The leases to the Plaintiff, however, were only of sub-soil rights, the surface rights being expressly reserved to the lessors. The leases therefore conveyed nothing whatever to the Plaintiff. For the reasons given in our other judgment, no question of estoppel arises which can assist the Plaintiff. The Plaintiff having taken nothing by his leases whether directly from Nagar Singh and Chhatradhari or indirectly through the Defendants Nos. 19 to 21 is not entitled to any relief in this suit. The appeal is accordingly dismissed with costs, one set to be divided between the Defendants-Respondents who have appeared. The rights of the various Defendants as between themselves will not be affected by this judgment.
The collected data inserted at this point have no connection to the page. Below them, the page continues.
Fixpoint value (fuel : nat) (l : list ascii) : option (json * list ascii) :=
  match fuel with
  | O => None
  | S f =>
      match l with
      | [] => None
      | c :: r =>
          if char_is c 123 then
            match skip r with
            | d :: r' => if char_is d 125 then Some (JObj [], r')
                         else match members f (d :: r') with
                              | Some (kvs, r'') => Some (JObj kvs, r'')
                              | None => None
                              end
            | [] => None
            end
          else if char_is c 91 then
            match skip r with
            | d :: r' => if char_is d 93 then Some (JArr [], r')
                         else match elements f (d :: r') with
                              | Some (vs, r'') => Some (JArr vs, r'')
                              | None => None
                              end
            | [] => None
            end
          else if char_is c 34 then
            match str_chars r [] with
            | Some (s, r') => Some (JStr s, r')
            | None => None
            end
          else match prefix (list_ascii_of_string "true") l with
          | Some r' => Some (JBool true, r')
          | None =>
          match prefix (list_ascii_of_string "false") l with
          | Some r' => Some (JBool false, r')
          | None =>
          match prefix (list_ascii_of_string "null") l with
          | Some r' => Some (JNull, r')
          | None =>
          match number true l with
          | Some (q, r') => Some (JNum q, r')
          | None => None
          end end end end
      end
  end
with elements (fuel : nat) (l : list ascii) : option (list json * list ascii) :=
  match fuel with
  | O => None
  | S f =>
      match value f (skip l) with
      | None => None
      | Some (v, r) =>
          match skip r with
          | c :: r' =>
              if char_is c 44 then
                match elements f r' with
                | Some (vs, r'') => Some (v :: vs, r'')
                | None => None
                end
              else if char_is c 93 then Some ([v], r')
              else None
          | [] => None
          end
      end
  end
with members (fuel : nat) (l : list ascii) : option (list (string * json) * list ascii) :=
  match fuel with
  | O => None
  | S f =>
      match skip l with
      | q :: r =>
          if negb (char_is q 34) then None
          else
            match str_chars r [] with
            | None => None
            | Some (k, r) =>
                match skip r with
                | colon :: r =>
                    if negb (char_is colon 58) then None
                    else
                      match value f (skip r) with
                      | None => None
                      | Some (v, r) =>
                          match skip r with
                          | c :: r' =>
                              if char_is c 44 then
                                match members f r' with
                                | Some (kvs, r'') => Some ((k, v) :: kvs, r'')
                                | None => None
                                end
                              else if char_is c 125 then Some ([(k, v)], r')
                              else None
                          | [] => None
                          end
                      end
                | [] => None
                end
            end
      | [] => None
      end
  end.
No. 121. The suit No. 366 of 1908 out of which this appeal arises relate to certain coal lands in Mauza Pipratarh and Mauza Ottalis. The Plaintiff-Appellant is the same as in Appeal No. 51 of 1910, and he has given a similar undertaking in this case to be bound by the findings of fact of the Subordinate Judge. As the finding in this case is that the title-deed on which the Plaintiff's suit is based is a forgery, it follows that the Plaintiff's suit must necessarily fail. This appeal is accordingly dismissed with costs, one set to be divided between the Defendants-Respondents who appeared.